School time. Students struggling to get transport back to school.

What you need to know:

  • The last two-three years have been a nightmare for most families due to bad weather that destroyed crops and animals in many areas.
  • When a group of people fail to cross the border lying between their comfort zones and the world of the poor, they are bound to make prescriptions, which fall short of addressing the real issues.

When Lwengo District councillors passed a by-law last week to punish all parents who fail to pack lunch for their school-going children, I knew that the rest of the country would soon follow suit.
As I have argued before, it is an excellent idea to provide lunch for children at school to improve their concentration in the class.

However, for most rural families, this is an impossibility caused by a myriad of challenges.
For example, the last two-three years have been a nightmare for most families due to bad weather that destroyed crops and animals in many areas. This has combined with the ever-rising population to cause continual decline both in soil quality and acreage devoted to food production.

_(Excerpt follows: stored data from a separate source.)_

Lemma delete_same_elem_of (values : list Rule) (p : Pattern) (e : Rule) :
  e ∈ delete_same values p → e ∈ values.
Proof.
  induction values as [| e' rest IH]; simpl; [done |].
  destruct (pattern_sameQ (rule_pattern e') p); rewrite ?elem_of_cons; tauto.
Qed.

Lemma delete_same_Forall (P : Rule → Prop) (values : list Rule) (p : Pattern) :
  Forall P values → Forall P (delete_same values p).
Proof.
  rewrite !Forall_forall. intros HP e He. apply HP. by eapply delete_same_elem_of.
Qed.

Lemma delete_same_ascending (values : list Rule) (p : Pattern) :
  ascending values = true → ascending (delete_same values p) = true.
Proof.
  induction values as [| e rest IH]; [done |].
  intros [He Hrest]%ascending_cons. simpl.
  destruct (pattern_sameQ (rule_pattern e) p); [done |].
  apply ascending_cons. split; [by apply delete_same_Forall | by apply IH].
Qed.

Lemma has_match_app (l1 l2 : list Rule) (p : Pattern) :
  has_match (l1 ++ l2) p = has_match l1 p || has_match l2 p.
Proof. unfold has_match. apply existsb_app. Qed.





Lemma insort_left_spec (a : list Rule) (x : Rule) :
  ascending a = true →
  ∃ before after,
    a = before ++ after ∧ insort_left a x = before ++ x :: after
    ∧ Forall (key_below x) before ∧ Forall (key_from x) after.
Proof.
  intros Hasc. destruct (bisect_left_spec a x Hasc) as (_ & Hb & Hf).
  exists (take (bisect_left a x) a), (drop (bisect_left a x) a).
  by rewrite take_drop.
Qed.

Lemma ascending_insert (before after : list Rule) (x : Rule) :
  ascending (before ++ after) = true →
  Forall (key_below x) before → Forall (key_from x) after →
  ascending (before ++ x :: after) = true.
Proof.
  intros (Hb & Ha & Hcross)%ascending_app Hbelow Hfrom.
  apply ascending_app. split; [done |]. split.
  - by apply ascending_cons.
  - rewrite Forall_forall in *. intros e He. apply Forall_cons. split.
    + specialize (Hbelow e He). unfold key_below, key_from in *. lia.
    + by apply Hcross.
Qed.


(** ** Names *)

Lemma has_mark_app_l (ctx name : string) :
  Names.has_mark ctx = true → Names.has_mark (ctx +:+ name) = true.
Proof.
  induction ctx as [| c ctx IH]; simpl; [done |].
  destruct (Names.is_mark c); [done | exact IH].
Qed.

Lemma endswith_has_mark (ctx : string) :
  Names.endswith_mark ctx = true → Names.has_mark ctx = true.
Proof.
  induction ctx as [| c ctx IH]; simpl; [done |].
  destruct ctx as [| c' ctx']; [by intros -> |].
  intros H. destruct (Names.is_mark c); [done | by apply IH].
Qed.

Lemma app_not_empty (ctx name : string) :
  Names.endswith_mark ctx = true → ctx +:+ name ≠ "".
Proof. destruct ctx; [done | discriminate]. Qed.

(** ** Frames *)

Lemma frame_refl (st : Definitions) : frame st st.
Proof. split; try done. exists []. by rewrite app_nil_r. Qed.

Lemma frame_trans (st1 st2 st3 : Definitions) :
  frame st1 st2 → frame st2 st3 → frame st1 st3.
Proof.
  intros [] []. split; try congruence.
  - destruct frame_objects0 as [e1 H1], frame_objects1 as [e2 H2].
    exists (e1 ++ e2). by rewrite H2, H1, app_assoc.
  - intros tail. etrans; eauto.
Qed.

Lemma frame_register (o n : string) (l : loc) (st : Definitions) :
  frame st (register o n l st).
Proof.
  split; try done.
  - exists []. by rewrite app_nil_r.
  - intros tail. unfold bucket, register. simpl.
    destruct (decide (Names.strip_context o = tail)) as [-> | Hne].
    + rewrite lookup_insert_eq. simpl. set_solver.
    + by rewrite lookup_insert_ne.
Qed.

Lemma frame_objects_lookup (st st' : Definitions) (l : loc) :
  frame st st' → l < length (objects st) → objects st' !!! l = objects st !!! l.
Proof.
  intros [_ _ _ _ _ _ [extra ->] _] Hl. by rewrite lookup_total_app_l.
Qed.

Lemma frame_objects_length (st st' : Definitions) :
  frame st st' → length (objects st) ≤ length (objects st').
Proof. intros [_ _ _ _ _ _ [extra ->] _]. rewrite length_app. lia. Qed.

(** ** The merge *)

Lemma sum_lists_concat (values : loc → list Rule) (candidates : list loc) :
  sum_lists values candidates = concat (values <$> candidates).
Proof.
  unfold sum_lists.
  enough (H : ∀ acc, foldl (λ acc c, acc ++ values c) acc candidates
                     = acc ++ concat (values <$> candidates)) by apply (H []).
  induction candidates as [| c cs IH]; intros acc; simpl.
  - by rewrite app_nil_r.
  - by rewrite IH, app_assoc.
Qed.

Lemma merge_loop_options (objs : list DefinitionT) (its : list loc)
    (acc : gmap string Expr * (list (string * loc) * list (list Rule))) :
  (merge_loop objs its acc).1 = ⋃ ((λ c, options (objs !!! c)) <$> its) ∪ acc.1.
Proof.
  unfold merge_loop. induction its as [| c its IH]; simpl.
  - by rewrite (left_id_L ∅ (∪)).
  - rewrite foldl_app. simpl.
    destruct (foldl _ acc (rev its)) as [opts formats] eqn:E. simpl in *.
    by rewrite IH, (assoc_L (∪)).
Qed.

Lemma union_list_first_wins (maps : list (gmap string Expr)) (i : nat)
    (m : gmap string Expr) (k : string) (v : Expr) :
  maps !! i = Some m → m !! k = Some v →
  (∀ j m', j < i → maps !! j = Some m' → m' !! k = None) →
  (⋃ maps) !! k = Some v.
Proof.
  revert i. induction maps as [| m0 maps IH]; intros i Hi Hk Hbefore; [done |].
  simpl. destruct i as [| i]; simpl in Hi.
  - simplify_eq. by apply lookup_union_Some_l.
  - rewrite lookup_union_r; [| apply (Hbefore 0 m0); [lia | done]].
    apply (IH i); [done | done |]. intros j m' Hj Hm'.
    apply (Hbefore (S j) m'); [lia | done].
Qed.

Lemma merge_spec (name : string) (u p b : option loc) (candidates : list loc)
    (instance : option loc) (st : Definitions) :
  ∃ d st',
    merge name u p b candidates instance st = Some (length (objects st), st')
    ∧ objects st' = objects st ++ [d]
    ∧ same_tables st st'
    ∧ def_name d = name
    ∧ (∀ pos, get_values_list d pos
              = concat ((λ c, get_values_list (objects st !!! c) pos) <$> candidates))
    ∧ options d = ⋃ ((λ c, options (objects st !!! c)) <$> candidates)
    ∧ attributes d
      = from_option (λ s, attributes (objects st !!! s)) A_NO_ATTRIBUTES
          (head (option_list u ++ option_list p ++ option_list b))
    ∧ is_numeric d
      = from_option (λ s, is_numeric (objects st !!! s)) false
          (head (option_list u ++ option_list p ++ option_list b)).
Proof.
  unfold merge. unfold_monad. cbn -[merge_loop sum_lists].
  destruct (merge_loop _ _ _) as [opts [formats lists]] eqn:E.
  eexists _, _. split; [reflexivity |]. simpl.
  split; [reflexivity |]. split.
  { split; try done. split; try done. by eexists. }
  split; [done |]. split.
  { intros []; simpl; apply sum_lists_concat. }
  split.
  { assert (H := f_equal fst E). rewrite merge_loop_options in H.
    simpl in H. by rewrite <- H, (right_id_L ∅ (∪)). }
  by destruct u, p, b.
Qed.

(** ** [get_definition] after name resolution *)

Lemma select_definition_none (original full : string) (st : Definitions) :
  sources st full = [] →
  select_definition original full true st = Some (None, st).
Proof.
  unfold sources, select_definition. unfold_monad. simpl.
  by destruct (user st !! full), (pymathics st !! full), (builtin st !! full).
Qed.

Lemma select_definition_single (original full : string) (only_if_exists : bool)
    (st : Definitions) (l : loc) :
  sources st full = [l] →
  select_definition original full only_if_exists st
  = Some (Some l, register original full l st).
Proof.
  unfold sources, select_definition. unfold_monad. simpl.
  destruct (user st !! full), (pymathics st !! full), (builtin st !! full);
    simpl; intros; by simplify_eq.
Qed.

Lemma select_definition_merged (original full : string) (only_if_exists : bool)
    (st : Definitions) :
  2 ≤ length (sources st full) →
  ∃ d st2,
    select_definition original full only_if_exists st
    = Some (Some (length (objects st)),
            register original full (length (objects st)) st2)
    ∧ objects st2 = objects st ++ [d]
    ∧ same_tables st st2
    ∧ def_name d = full
    ∧ (∀ pos, get_values_list d pos
              = concat ((λ c, get_values_list (objects st !!! c) pos)
                          <$> sources st full))
    ∧ options d = ⋃ ((λ c, options (objects st !!! c)) <$> sources st full)
    ∧ attributes d
      = from_option (λ s, attributes (objects st !!! s)) A_NO_ATTRIBUTES
          (head (sources st full))
    ∧ is_numeric d
      = from_option (λ s, is_numeric (objects st !!! s)) false
          (head (sources st full)).
Proof.
  intros Hlen. unfold select_definition.
  unfold mbind at 1 2 3, M_bind at 1 2 3, gets at 1 2 3. cbv beta iota.
  unfold sources in *.
  set (u := user st !! full) in *. set (p := pymathics st !! full) in *.
  set (b := builtin st !! full) in *.
  destruct (merge_spec full u p b (option_list u ++ option_list p ++ option_list b)
              (match p with Some p' => Some p' | None => b end) st)
    as (d & st2 & Hmerge & Hrest).
  exists d, st2. split; [| exact Hrest].
  destruct u as [u' |], p as [p' |], b as [b' |]; simpl in Hlen; try lia;
    simpl option_list in *; simpl app in *; cbv iota;
    unfold mbind, M_bind; rewrite Hmerge; reflexivity.
Qed.

Lemma select_definition_vivify (original full : string) (st : Definitions) :
  sources st full = [] → full ≠ "" →
  select_definition original full false st
  = Some (Some (length (objects st)),
          (if negb (Names.endswith_mark full)
           then set_user (λ u, <[full := length (objects st)]> u)
           else id)
            (set_objects (objects st ++ [new_Definition full A_NO_ATTRIBUTES false])
               st)).
Proof.
  unfold sources, select_definition. unfold_monad. simpl.
  destruct (user st !! full), (pymathics st !! full), (builtin st !! full);
    simpl; try done.
  intros _ Hne. unfold Names.last_is_not_mark.
  destruct full as [| c full]; [done |].
  by destruct (negb (Names.endswith_mark (String c full))).
Qed.

Lemma same_tables_frame_register (o n : string) (l : loc) (st st2 : Definitions) :
  same_tables st st2 → frame st (register o n l st2).
Proof.
  intros [Hf _ _ _]. eapply frame_trans; [exact Hf | apply frame_register].
Qed.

There have also been pests that farmers had to deal with. Do we want to believe that in such circumstances poor parents can have enough food for children with some left for the rest of the family?
Two questions beg answers here. Why do people who live in Uganda fail to know that there is massive rural poverty and continue to come up with punitive measures that disadvantage the poor?

Why do leaders fail to realise that they do not love poor children more than their biological parents do?
Paulo Freire, the distinguished Brazilian philosopher and adult educator has the answers in his book titled Pedagogy Of The Oppressed. When a group of people fail to cross the border lying between their comfort zones and the world of the poor, they are bound to make prescriptions, which fall short of addressing the real issues.
This results from the failure to understand the lived experience of the poor and how they cope with an unjust world, which has pushed them to the margins of society.

Accordingly, parents are seen as a group that does not appreciate the available education opportunities and instead choose to block the future of children by denying them food. Therefore, they must take the blame, not the system, for the low academic performance of their children.
The remedy often offered is not only to ‘sensitise’ them, but also to bring them to order through legislation.